Изменить размер шрифта - +
А потом перешел к Мексике, и тут, как вы догадываетесь, высказывания мои утратили восторженность. Просто, наверное, хотелось излить душу, высказать накопившиеся обиды. Он слушал, потом перебил меня:

— Погоди, приятель, погоди. Вот ты говорил о Карузо, о том, как он пришел из Неаполя, а Маккормак — из Атлона, и о том, как это повлияло на их дарование. Все это было очень поучительно. Но когда так говорят о Мексике… Это нетипично, это скорее исключение.

— Просто я объясняю, что они не умеют петь, потому что говорить не умеют.

— Отчего же? Говор у них мягкий.

— Да, мягкий, но говорят они верхом, верхней частью гортани, да и к тому же им просто нечего сказать! Вы что же, считаете, что можно проваляться треть жизни на грязном полу в какой-нибудь глинобитной хижине, а потом вдруг выползти на сцену и рассчитывать, что публика будет слушать, как вы поете Моцарта?! Да сядь ты на место, проклятый индеец, и…

— С тобой всякое терпенье лопнет!

— А вы, вообще, слыхали, как они поют?

— Не знаю, могут ли они петь или нет, да и не интересуюсь. Но все равно мексиканцы — великий народ.

— В чем же это? Ну назовите хоть одну вещь, которую они делают прилично.

— Жизнь вовсе не сводится к одному деланию, созданию чего-то. Это еще просто бытие. Они великий народ.
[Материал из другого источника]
(** * web-share: a minimal HTTP file server (web-share.go)

    Shallow embedding of the program's startup sequence ([main], [findIP],
    [absPath], [die]) and of the request handler returned by [serveFrom],
    together with the parts of the Go standard library the handler calls
    ([net/url.QueryUnescape], [net/http.Header], [net/http.Error],
    [net/http.ServeContent]) and of the command line as [gnuflag.Parse]
    sets the flag variables from it.

    Go strings are byte strings: [len] counts bytes and slicing cuts bytes.
    They are modelled by [string], whose characters are the 256 byte values.

    The file has two parts: the embedding (definitions only), then the
    lemmas and the theorems about it. *)

From Stdlib Require Import ZArith NArith String Ascii List Lia Bool DecimalString.
From Stdlib.Strings Require Import Byte.
From Stdlib Require DecimalN DecimalFacts.
From stdpp Require Import base gmap strings list.

Local Open Scope string_scope.
Local Open Scope list_scope.

(** * Part I: the embedding *)

(** ** Go string primitives *)

Module GoString.

(** [len(s)] *)
Definition len (s : string) : nat := String.length s.

(** [s[:n]] for [n <= len(s)]; the source only slices under that guard. *)
Definition slice_to (n : nat) (s : string) : string := substring 0 n s.

(** [s[n:]] for [n <= len(s)]. *)
Definition slice_from (n : nat) (s : string) : string :=
  substring n (String.length s - n) s.

(** [strings.Repeat] of a single byte, used to write long inputs down. *)
Fixpoint repeat_byte (c : ascii) (n : nat) : string :=
  match n with
  | O => EmptyString
  | S n' => String c (repeat_byte c n')
  end.

(** [strings.HasPrefix(s, p)] *)
Definition HasPrefix (s p : string) : bool := String.prefix p s.

(** [strings.TrimPrefix(s, p)] *)
Definition TrimPrefix (s p : string) : string :=
  if String.prefix p s
  then substring (String.length p) (String.length s - String.length p) s
  else s.

(** [textproto.TrimString]: cut ASCII white space at both ends. *)
Definition isASCIISpace (b : ascii) : bool :=
  (b =? " ")%char || (b =? "009")%char || (b =? "010")%char || (b =? "013")%char.

Fixpoint trim_left (s : string) : string :=
  match s with
  | String c s' => if isASCIISpace c then trim_left s' else s
  | EmptyString => EmptyString
  end.

Fixpoint trim_right (s : string) : string :=
  match s with
  | String c s' =>
      match trim_right s' with
      | EmptyString => if isASCIISpace c then EmptyString else String c EmptyString
      | t => String c t
      end
  | EmptyString => EmptyString
  end.

Definition TrimString (s : string) : string := trim_right (trim_left s).

(** The double-quote byte (34), written by its code. *)
Definition dquote : ascii := "034"%char.

(** The line feed that [Fprintln] and [die] append. *)
Definition newline : string := String "010"%char EmptyString.

End GoString.

(** ** Errors

    A Go [error] is an interface; two implementations reach this program:
    [url.EscapeError], returned by [url.QueryUnescape], and the errors of
    the operating system and the network stack, kept by their text. *)

Inductive error : Type :=
  | EscapeError (s : string)
  | errorString (text : string).

(** Go's multiple return [(T, error)], of which exactly one side is used. *)
Inductive result (A : Type) : Type :=
  | Ok (a : A)
  | Err (e : error).
Arguments Ok {A} a.
Arguments Err {A} e.

(** ** [strconv] *)

(** [strconv.FormatUint(val, 10)] *)
Definition FormatUint (val : N) : string :=
  NilEmpty.string_of_uint (N.to_uint val).

(** ** [net/url.QueryUnescape]

    [unescape(s, encodeQueryComponent)]: a first pass counts the [%] and
    checks that two hexadecimal digits follow each, a second pass decodes
    [%XX] and turns [+] into a space. *)

Module url.

Definition ishex (c : ascii) : bool :=
  let n := N_of_ascii c in
  ((48 <=? n) && (n <=? 57) || (97 <=? n) && (n <=? 102) || (65 <=? n) && (n <=? 70))%N.

Definition unhex (c : ascii) : N :=
  let n := N_of_ascii c in
  if ((48 <=? n) && (n <=? 57))%N then n - 48
  else if ((97 <=? n) && (n <=? 102))%N then n - 97 + 10
  else if ((65 <=? n) && (n <=? 70))%N then n - 65 + 10
  else 0%N.

(** First pass: the number of escapes and whether a [+] occurs, or the
    [EscapeError] of the first malformed escape (at most three bytes of it). *)
Fixpoint scan (s : string) : result (nat * bool) :=
  match s with
  | EmptyString => Ok (O, false)
  | String c rest =>
      if (c =? "%")%char then
        match rest with
        | String a (String b rest') =>
            if ishex a && ishex b then
              match scan rest' with
              | Ok (n, hasPlus) => Ok (S n, hasPlus)
              | Err e => Err e
              end
            else Err (EscapeError (substring 0 3 s))
        | _ => Err (EscapeError (substring 0 3 s))
        end
      else if (c =? "+")%char then
        match scan rest with
        | Ok (n, _) => Ok (n, true)
        | Err e => Err e
        end
      else scan rest
  end.

(** Second pass, run on strings the first pass accepted. *)
Fixpoint decode (s : string) : string :=
  match s with
  | EmptyString => EmptyString
  | String c rest =>
      if (c =? "%")%char then
        match rest with
        | String a (String b rest') =>
            String (ascii_of_N (N.lor (N.shiftl (unhex a) 4) (unhex b))) (decode rest')
        | _ => EmptyString
        end
      else if (c =? "+")%char then String " "%char (decode rest)
      else String c (decode rest)
  end.

Definition QueryUnescape (s : string) : result string :=
  match scan s with
  | Err e => Err e
  | Ok (n, hasPlus) =>
      if Nat.eqb n 0 && negb hasPlus then Ok s else Ok (decode s)
  end.

End url.
(** * Element-wise operations of MLCommon::LinAlg (linalg/eltwise.cuh)

    A shallow embedding of the seven wrappers of [eltwise.cuh] over a small
    operational model of a device: global memory, streams holding enqueued
    kernels, and kernels executed one thread event at a time under an
    arbitrary schedule. *)

From Stdlib Require Import ZArith Lia Bool.
From Stdlib Require Import Floats.SpecFloat.
From stdpp Require Import base option list gmap.

Open Scope Z_scope.
#[local] Set Warnings "-clear-no-such-hyp".

(** ** Element types

    [math_t] is a template parameter of every wrapper.  The wrappers use
    [+], [-], [*], [/], [==] and the conversion [math_t(0.0)].  Division is
    the one operator the language leaves undefined on some operands (an
    integer divided by zero), so it is partial here. *)

Class Arith (math_t : Type) := {
  zero : math_t;
  one : math_t;
  add : math_t → math_t → math_t;
  sub : math_t → math_t → math_t;
  mul : math_t → math_t → math_t;
  div : math_t → math_t → option math_t;
  eqb : math_t → math_t → bool;
  wf : math_t → bool
}.

Declare Scope math_scope.
Delimit Scope math_scope with M.
Infix "+" := add : math_scope.
Infix "-" := sub : math_scope.
Infix "*" := mul : math_scope.
Infix "/" := div : math_scope.
Infix "==" := eqb (at level 70, no associativity) : math_scope.

(** IEEE 754 binary formats ([float] is binary32, [double] is binary64),
    round to nearest even, with a single NaN. *)
Definition ieee_arith (prec emax : Z) : Arith spec_float := {|
  zero := S754_zero false;
  one := SFone prec emax;
  add := SFadd prec emax;
  sub := SFsub prec emax;
  mul := SFmul prec emax;
  div := λ a b, Some (SFdiv prec emax a b);
  eqb := SFeqb;
  wf := valid_binary prec emax
|}.

Definition float_arith : Arith spec_float := ieee_arith 24 128.
Definition double_arith : Arith spec_float := ieee_arith 53 1024.

(** [unsigned]: 32-bit integers with wrap-around; dividing by zero is
    undefined. *)
Definition wrap32 (z : Z) : Z := z mod 2 ^ 32.

Definition unsigned_arith : Arith Z := {|
  zero := 0;
  one := 1;
  add := λ a b, wrap32 (a + b);
  sub := λ a b, wrap32 (a - b);
  mul := λ a b, wrap32 (a * b);
  div := λ a b, if b =? 0 then None else Some (a / b);
  eqb := Z.eqb;
  wf := λ a, (0 <=? a) && (a <? 2 ^ 32)
|}.

(** ** Device model

    A wrapper returns at once: it only enqueues a kernel on its stream.
    What it computes is read from global memory after the stream has
    completed.  A kernel of [len] threads runs as a sequence of events,
    a load and a later store per thread, in any order the device picks.
    The order is a parameter of the run; which threads run is not: they
    are the [k_len] threads of the kernel that was launched. *)

(** Pointers count elements, [IdxType] is the integer type of lengths and
    indices, a stream is named by a number. *)
Abbreviation ptr := Z (only parsing).
Abbreviation IdxType := Z (only parsing).
Abbreviation cudaStream_t := nat (only parsing).

Inductive event :=
  | Load (i : IdxType)
  | Store (i : IdxType).

Section Device.
Context {math_t : Type}.

(** Global memory: the allocated cells, addressed in units of elements. *)
Definition load (m : gmap ptr math_t) (p : ptr) : option math_t := m !! p.

Definition store (m : gmap ptr math_t) (p : ptr) (v : math_t)
    : option (gmap ptr math_t) :=
  match m !! p with
  | Some _ => Some (<[p := v]> m)
  | None => None
  end.
(** ** What the loop leaves behind *)

(** X12: the loop overshoots by less than one round.  When it exits, the
    workers have together made at least [num_samples] samples and fewer than
    [num_samples + batch_size * world_size]: what the truncation throws away
    is less than one iteration's worth.  The sampling routine is taken to
    return tensors of the requested shape. *)
Theorem X12_surplus_below_one_round (env : Env) (fuel : nat) :
  0 ≤ num_samples (env_args env) →
  1 ≤ batch_size (env_args env) →
  1 ≤ env_world_size env →
  sampler_shape_ok env →
  (iterations env ≤ fuel)%nat →
  ∃ st', (sampling_loop env fuel (init_state env)).1 = Ok st'
    ∧ num_samples (env_args env)
      ≤ Z.of_nat (length (all_images st')) * batch_size (env_args env)
      < num_samples (env_args env)
        + batch_size (env_args env) * env_world_size env.
Proof.
  intros Hsamples Hbatch Hworld Hsampler Hfuel.
  destruct (sampling_loop_after env Hsampler Hbatch Hworld
              (iterations env) 0 fuel eq_refl) as [Hloop _].
  specialize (Hloop Hfuel). rewrite <- init_state_after in Hloop.
  exists (state_after env (iterations env)). rewrite Hloop.
  split; [done|]. simpl. rewrite length_images_upto.
  unfold workers, iterations. rewrite length_seq.
  pose proof (ceil_div_spec (num_samples (env_args env))
                (batch_size (env_args env) * env_world_size env)
                ltac:(lia)) as Hc.
  set (c := ceil_div _ _) in *. nia.
Qed.

(** X12 at work: five samples, batches of two, two workers: eight made. *)
Lemma X12_surplus_below_one_round_witness :
  let env := Example.env 5 2 false false 2 0 in
  ∃ st', (sampling_loop env 2 (init_state env)).1 = Ok st'
    ∧ 5 ≤ Z.of_nat (length (all_images st')) * 2 < 9.
Proof.
  intros env.
  destruct (X12_surplus_below_one_round env 2 ltac:(simpl; lia)
              ltac:(simpl; lia) ltac:(simpl; lia)
              (example_sampler_shape_ok _ _ _ _ _ _) ltac:(vm_compute; lia))
    as (st' & Hst' & Hbounds).
  exists st'. split; [exact Hst'|exact Hbounds].
Defined.

(** X13: every worker ends the loop with the same arrays.  What a worker
    holds in [all_images] and [all_labels] when the loop exits does not
    depend on its rank, so the arrays rank 0 writes are the ones every
    worker has built.  The sampling routine is taken to return tensors of
    the requested shape. *)
Theorem X13_all_ranks_hold_the_same (env : Env) (rk : Z) (fuel : nat) :
  1 ≤ batch_size (env_args env) →
  1 ≤ env_world_size env →
  sampler_shape_ok env →
  (iterations env ≤ fuel)%nat →
  ∃ st st',
    (sampling_loop env fuel (init_state env)).1 = Ok st
    ∧ (sampling_loop (with_rank env rk) fuel
         (init_state (with_rank env rk))).1 = Ok st'
    ∧ all_images st' = all_images st
    ∧ all_labels st' = all_labels st
    ∧ iter st' = iter st.
Proof.
  intros Hbatch Hworld Hsampler Hfuel.
  destruct (sampling_loop_after env Hsampler Hbatch Hworld
              (iterations env) 0 fuel eq_refl) as [Hloop _].
  specialize (Hloop Hfuel). rewrite <- init_state_after in Hloop.
  destruct (sampling_loop_after (with_rank env rk) Hsampler Hbatch Hworld
              (iterations env) 0 fuel eq_refl) as [Hloop' _].
  specialize (Hloop' Hfuel). rewrite <- init_state_after in Hloop'.
  eexists _, _. rewrite Hloop, Hloop'. by split_and!.
Qed.
(** With printable ids, everything a run prints is printable ASCII:
    [print] meets no text it cannot encode, and the texts printed are the
    lines of standard output. *)
Lemma main_printable fuel fs :
  (∀ ids w1, retrieve_obs_ids_from_server fuel (initial_world fs) = (Ret ids, w1) →
     Forall printable_id ids) →
  Forall (λ l, printable l = true) (stdout (snd (main fuel (initial_world fs)))).
Proof.
  intros Hids.
  assert (Hend : ∀ w', printable_output (initial_world fs) w' →
            Forall (λ l, printable l = true) (stdout w')).
  { intros w' (lines & -> & Hl). exact Hl. }
  unfold main. rewrite M_bind_unfold.
  pose proof (fetch_printable fuel (initial_world fs) Hids) as Hfetch.
  pose proof (fetched_records_printable fuel (initial_world fs)) as Hrecs.
  destruct (retrieve_data_from_server fuel (initial_world fs)) as [[recs| | |] w0];
    cbn [snd] in *; try (apply Hend; exact Hfetch).
  specialize (Hrecs recs w0 Hids eq_refl).
  rewrite M_bind_unfold. cbn [files initial_world].
  pose proof (reconcile_printable (saved_ids_of fs) recs w0 Hrecs) as Hrec.
  pose proof (printable_output_trans _ _ _ Hfetch Hrec) as Hall.
  destruct (reconcile (saved_ids_of fs) recs w0) as [[[]| | |] w1]; cbn [snd] in *;
    try (apply Hend; exact Hall).
  apply Hend. eapply printable_output_trans; [exact Hall|]. apply printable_output_line. reflexivity.
Qed.

Lemma main_output_lines fuel fs :
  (∀ ids w1, retrieve_obs_ids_from_server fuel (initial_world fs) = (Ret ids, w1) →
     Forall printable_id ids) →
  output_lines (snd (main fuel (initial_world fs))) = stdout (snd (main fuel (initial_world fs))).
Proof. intros Hids. apply output_lines_printable, main_printable, Hids. Qed.

(** X12. The fetch stage, as a function of what the network answers.
    Let the listing stage return [ids], each an id of printable ASCII (as
    every integer id is), so that the stage can print every line that
    shows an id. Then the result of [retrieve_data_from_server] is
    [reformat_obs] mapped, in listing order, over the ids whose detail
    document arrived ([fetched_details]): an id whose request failed or
    whose body was malformed is dropped, and the first exception of
    [reformat_obs] is the result of the stage. Everything the stage prints
    is printable ASCII. When the stage returns, it has asked for every id
    once, in order, its last line on standard output gives the number of
    records, and no file was touched. *)
Theorem fetch_keeps_listing_order (fuel : nat) (w : world) (ids : list pyval) (w1 : world) :
  retrieve_obs_ids_from_server fuel w = (Ret ids, w1) →
  Forall printable_id ids →
  fst (retrieve_data_from_server fuel w) =
    mapR (λ p, reformat_obs p.1 p.2) (fetched_details (length (requests w1)) ids) ∧
  printable_output w (snd (retrieve_data_from_server fuel w)) ∧
  ∀ recs w', retrieve_data_from_server fuel w = (Ret recs, w') →
    requests w' = requests w1 ++ map detail_url ids ∧
    List.last (stdout w') [] =
      lit "Successfully obtained " ++ str_of_Z (Z.of_nat (length recs))
      ++ lit " observations from the server." ∧
    files w' = files w ∧ nwrites w' = nwrites w.
Proof.
  intros Hlist Hids.
  destruct (fetch_stage_result fuel w ids w1 Hlist) as [Hres Hret].
  split; [exact Hres|]. split; [|exact Hret].
  apply fetch_printable. intros ids' w1' Heq. rewrite Hlist in Heq.
  injection Heq as <- <-. exact Hids.
Qed.

(** X22. The closing line. Let the ids the listing stage returns, if it
    returns, be printable ASCII, so that every text printed is one line of
    the output. Then the line [Completed] is on standard output exactly
    when the run reached its end, and then it is the last line and occurs
    once: no other line the script prints is equal to it. *)
Theorem completed_marks_normal_end (fuel : nat) (fs : gmap pystr file) :
  (∀ ids w1, retrieve_obs_ids_from_server fuel (initial_world fs) = (Ret ids, w1) →
     Forall printable_id ids) →
  let run := main fuel (initial_world fs) in
  (fst run = Ret () ↔ lit "Completed" ∈ output_lines (snd run)) ∧
  (fst run = Ret () →
   ∃ lines, output_lines (snd run) = lines ++ [lit "Completed"] ∧ lit "Completed" ∉ lines).
Proof.
  intros Hids. cbv zeta. rewrite (main_output_lines fuel fs Hids).
  apply (completed_entry fuel fs).
Qed.


(** X27. Every write is announced. Let the ids the listing stage
    returns, if it returns, be printable ASCII, so that every text printed
    is one line of the output. Then, however the run ends, the number of
    times it opened a file for writing is the number of lines of standard
    output that start with [Creating id ] or [Updating id ]: each write
    follows its notice, a notice is always followed by the write, and no
    other line starts like a notice. *)
Theorem every_write_is_announced (fuel : nat) (fs : gmap pystr file) :
  (∀ ids w1, retrieve_obs_ids_from_server fuel (initial_world fs) = (Ret ids, w1) →
     Forall printable_id ids) →
  let w' := snd (main fuel (initial_world fs)) in
  nwrites w' = length (filter (λ l, write_notice l = true) (output_lines w')).
Proof.
  intros Hids. cbv zeta. rewrite (main_output_lines fuel fs Hids).
  apply (writes_match_notices fuel fs).
Qed.

(** ** The reconciler, record by record *)



(** ** A failed detail request, and what becomes of the other records *)









End Properties.

(** ** Closed examples *)

(** C2, witness: two pages and the empty page. *)
Lemma listing_follows_cursor_two_pages :
  (∃ w', @retrieve_obs_ids_from_server env_two_pages 5 (initial_world ∅)
         = (Ret (concat [[PyInt 31; PyInt 30]; [PyInt 7]]), w') ∧
         requests w' =
           @listing_url [] ::
           map (λ ids, listing_url (@id_below_of env_two_pages (List.last ids PyNone)))
             [[PyInt 31; PyInt 30]; [PyInt 7]]) ∧
  (∀ z, @id_below_of env_two_pages (PyInt z) =
        if (0 <? z)%Z then lit "&id_below=" ++ str_of_Z z else []) ∧
  (∀ fuel' w ids w',
     @retrieve_obs_ids_from_server env_two_pages fuel' w = (Ret ids, w') →
     ∃ n, length (requests w') = S n ∧ length (requests w) ≤ n ∧
          is_page (@net env_two_pages n) []).
Proof.
  apply (@listing_follows_cursor env_two_pages 5 ∅ [[PyInt 31; PyInt 30]; [PyInt 7]]).
  - intros [|[|i]] ids Hi; simpl in Hi; try discriminate; injection Hi as <-.
    + split; [|split; [discriminate|exact I]].
      eexists _, _. split; [reflexivity|]. split; reflexivity.
    + split; [|split; [discriminate|exact I]].
      eexists _, _. split; [reflexivity|]. split; reflexivity.
  - eexists _, _. split; [reflexivity|]. split; reflexivity.
  - simpl. lia.
Defined.

(** C2, counterexample to the claim as stated: the first page ends in the
    id 0, and the request for the next page carries no cursor instead of
    [id_below=0]. *)
Lemma listing_drops_cursor_zero :
  ∃ w', @retrieve_obs_ids_from_server env_id_zero 3 (initial_world ∅)
        = (Ret [PyInt 0], w') ∧
        requests w' = [listing_url []; listing_url []] ∧
        listing_url [] ≠ listing_url (lit "&id_below=" ++ @py_str env_id_zero (PyInt 0)).
Proof.
  eexists. split; [vm_compute; reflexivity|]. split; [reflexivity|].
  vm_compute. discriminate.
Qed.

(** C6, witness: one page, then the network is down. *)
Lemma listing_failure_is_fatal_network_down :
  ∃ w', @main env_listing_down 3 (initial_world ∅) = (Exit (-1), w') ∧
        exit_status (fst (@main env_listing_down 3 (initial_world ∅))) = Some 255%Z ∧
        requests w' =
          listing_url [] ::
          map (λ ids, listing_url (@id_below_of env_listing_down (List.last ids PyNone)))
            [[PyInt 9; PyInt 8]] ∧
        files w' = ∅ ∧ nwrites w' = 0.
Proof.
  apply (@listing_failure_is_fatal env_listing_down 3 ∅ [[PyInt 9; PyInt 8]]).
  - intros [|i] ids Hi; simpl in Hi; try discriminate; injection Hi as <-.
    split; [|split; [discriminate|exact I]].
    eexists _, _. split; [reflexivity|]. split; reflexivity.
  - exact I.
  - simpl. lia.
Defined.

(** C3, witness: the second of two observations has no [photos]. *)
Lemma missing_field_aborts_photos :
  let w1 := snd (@retrieve_obs_ids_from_server env_missing_photos 3 (initial_world ∅)) in
  let w2 := snd (@retrieve_data_loop env_missing_photos [PyInt 5] [] w1) in
  let obs := without (lit "photos") (sample_obs (lit "casual")) in
  ∃ e, @reformat_obs env_missing_photos (PyInt 6) obs = Raise e ∧
       @main env_missing_photos 3 (initial_world ∅)
       = (Raise e, add_request (@detail_url env_missing_photos (PyInt 6)) w2) ∧
       exit_status (fst (@main env_missing_photos 3 (initial_world ∅))) = Some 1%Z ∧
       files w2 = ∅ ∧ nwrites w2 = 0.
Proof.
  cbv zeta.
  apply (@missing_field_aborts env_missing_photos 3 ∅ [PyInt 5] (PyInt 6) []
           (snd (@retrieve_obs_ids_from_server env_missing_photos 3 (initial_world ∅)))
           match @reformat_obs env_missing_photos (PyInt 5)
                   (sample_obs (lit "research")) with
           | Ret r => [r]
           | _ => []
           end).
  - vm_compute. reflexivity.
  - vm_compute. reflexivity.
  - vm_compute. reflexivity.
  - apply Exists_exists. exists [lit "photos"]. split; [|vm_compute; reflexivity].
    unfold required_fields, desired_fields. cbn [app map].
    repeat first [apply list_elem_of_here | apply list_elem_of_further].
Defined.

(** C9, witness: the run of [env_single_record]. *)
Lemma single_record_creates_file_sample :
  ∃ md w', @main env_single_record 3 (initial_world ∅) = (Ret (), w') ∧
     files w' = {[ lit ".//123.md" := Text (create_markdown_str md []) ]} ∧
     dict_keys md = metadata_keys ∧
     length metadata_keys = 18.
Proof.
  apply (@single_record_creates_file env_single_record 3 (sample_obs (lit "research"))).
  - eexists _, _. split; [reflexivity|]. split; reflexivity.
  - eexists _, _. split; [reflexivity|]. split; reflexivity.
  - reflexivity.
  - apply Forall_forall. intros p Hp. apply list_elem_of_In in Hp.
    unfold required_fields, desired_fields in Hp. cbn [app map In] in Hp.
    repeat (destruct Hp as [<-|Hp]; [vm_compute; eauto|]). destruct Hp.
  - reflexivity.
  - lia.
Defined.

(** C9, counterexample to the claim as stated: after the run of
    [env_single_record] from an empty store, the one file holds a metadata
    mapping that reads back with 18 keys, not 15. *)
Lemma single_record_has_eighteen_keys :
  let run := @main env_single_record 3 (initial_world ∅) in
  fst run = Ret () ∧
  dom (files (snd run)) = {[ lit ".//123.md" ]} ∧
  ∃ md, @read_hugo_markdown env_single_record (lit "123") (snd run) = Some (Some md, []) ∧
        length (dict_keys md) = 18 ∧
        length (dict_keys md) ≠ 15.
Proof.
  cbv zeta. split; [vm_compute; reflexivity|]. split; [vm_compute; reflexivity|].
  exists (match @reformat_obs env_single_record (PyInt 123) (sample_obs (lit "research")) with
          | Ret r => obs_metadata r
          | _ => []
          end).
  split; [vm_compute; reflexivity|]. split; [vm_compute; reflexivity|].
  vm_compute. discriminate.
Qed.






(** C4, at the failing input: the store holds [.//123.md] with a text
    that has no front matter, and the service lists 123 and 124. Reading
    the stored file fails ([read_hugo_markdown] returns [None]), and the run
    ends there with [TypeError] and exit status 1: the failure is not
    reported with [Unable to read saved data id], the record 124 is never
    processed (no file is created for it), and [Completed] is not printed. *)
Theorem unreadable_file_aborts_run :
  let w0 := initial_world (store_with (lit "123") (lit "not a hugo file")) in
  let run := @main env_two_records 3 w0 in
  saved_ids_of (files w0) = {[ lit "123" ]} ∧
  @read_hugo_markdown env_two_records (lit "123") w0 = None ∧
  fst run = Raise TypeError ∧
  exit_status (fst run) = Some 1%Z ∧
  files (snd run) = files w0 ∧
  stdout (snd run) = [ lit "Parsed a total of 2 ids from server";
                       lit "Successfully obtained 2 observations from the server." ].
Proof. cbv zeta. repeat split; vm_compute; reflexivity. Qed.

(** C7, at the failing input: metadata with [---] inside a string. The
    record is written without a fault, and reading it back yields no
    metadata at all: the second [---] that [hugo_markdown_to_json] finds is
    the one inside the string, so what reaches [json.loads] is the text cut
    there, whatever the parser. *)
Theorem roundtrip_breaks_on_delimiter :
  let doc := create_markdown_str metadata_dashes [] in
  let written := @write_markdown env_quiet (lit "123") metadata_dashes [] (initial_world ∅) in
  fst written = Ret () ∧
  files (snd written) !! file_from_id (lit "123") = Some (Text doc) ∧
  @read_hugo_markdown env_quiet (lit "123") (snd written)
  = Some (None, py_slice doc 42 (-17)) ∧
  occurrences (lit "---") doc = [0; 23; 31] ∧
  ∀ E : Env,
    @hugo_markdown_to_json E doc =
    Ret (Some (dict_or_none
                 (@json_loads E (nl ++ lit "{" ++ [dquote] ++ lit "place_guess" ++ [dquote]
                                 ++ lit ": " ++ [dquote] ++ lit "A ")),
               py_slice doc 42 (-17))).
Proof.
  cbv zeta. repeat split; try (vm_compute; reflexivity).
Qed.

(** X1, witness: the small record, written and read back. *)
Lemma write_then_read_sample :
  let written := @write_markdown env_quiet (lit "7") (obs_metadata data_small) []
                   (initial_world ∅) in
  fst written = Ret () ∧
  files (snd written) !! file_from_id (lit "7")
  = Some (Text (create_markdown_str (obs_metadata data_small) [])) ∧
  @read_hugo_markdown env_quiet (lit "7") (snd written)
  = Some (dict_or_none
            (@json_loads env_quiet (nl ++ json_dumps (PyDict (obs_metadata data_small)) ++ nl)),
          []).
Proof.
  apply (@write_then_read env_quiet (lit "7") (obs_metadata data_small) [] (initial_world ∅));
    vm_compute; reflexivity.
Defined.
Взять хотя бы эту твою малышку…

— Она исключение.

— Вовсе нет. Она типичная мексиканка, а уж я в этой нации разбираюсь. Лет двадцать плаваю вдоль этих берегов. Говорит она мягко, а держится ну прямо как маленькая принцесса. Да и вообще красавица.

— Я же сказал, она исключение.

— Вообще у них много красивых людей.

— Да уж, конечно! Это не страна, а сценки из музыкальной комедии. Но отбросьте вы все эти эффекты и костюмы, что остается? Там, под оболочкой и мишурой, что вы обнаружите? Да ничего!

— Не знаю, что я обнаружу. Вообще, я не мастер красиво говорить, так что сказать трудно, что обнаружу. Но что-нибудь да найдется, обязательно. И еще: если я чувствую, что есть красота, значит, она есть, и не снаружи, а внутри, потому что настоящая красота всегда внутри.

— Ага, слыхали. В земле, в почве, в этой дыре.

— Я, знаешь ли, много размышлял о красоте. Сидел один по ночам, слушая радио, и пытался добраться до сути этого дела, понять, почему, к примеру, Штраус мог извлекать на поверхность худшие из звуков, которые, можно сказать, прямо-таки оскорбляли эту ночь, и создавать при этом стоящую музыку. И понял вот что: в истинной красоте всегда есть что-то грозное или страшное, называй как хочешь. А теперь, что касается Бетховена и твоих презрительных слов о нем. В нем было что-то грозное, а в твоих увертюрщиках — нет. Они писали прекрасную музыку, и после того, что ты тут о них наговорил, я буду слушать их с уважением. А в Бетховена можно, конечно, бросить камень, но так никогда и не услышишь, как он упал на дно. Потому что в нем есть вечность, бесконечность и музыка его убивает душу, словно сама смерть… Тебе, наверное, не понравится, если я скажу, что и в этой твоей малышке есть что-то грозное. Хотелось бы, чтоб ты помнил об этом, пока вы вместе.

Ну что можно было на это возразить? Наверное, я и сам чувствовал в ней это «грозное», Бог знает… Мы снова закурили и сидели молча, наблюдая, как Энсенада становится сначала серой, потом голубоватой, потом фиолетовой. Сигареты у меня кончились, и я курил его табак из одной из его трубок, которую он специально вычистил для меня над паром в котельной. Не далее чем в 100 футах от корабля из воды показался черный плавник. Малоприятное зрелище… Не меньше 30 дюймов в высоту, и он не описывал зигзагов, не прочерчивал в воде нечто вроде буквы «V», как пишут в книжках, нет.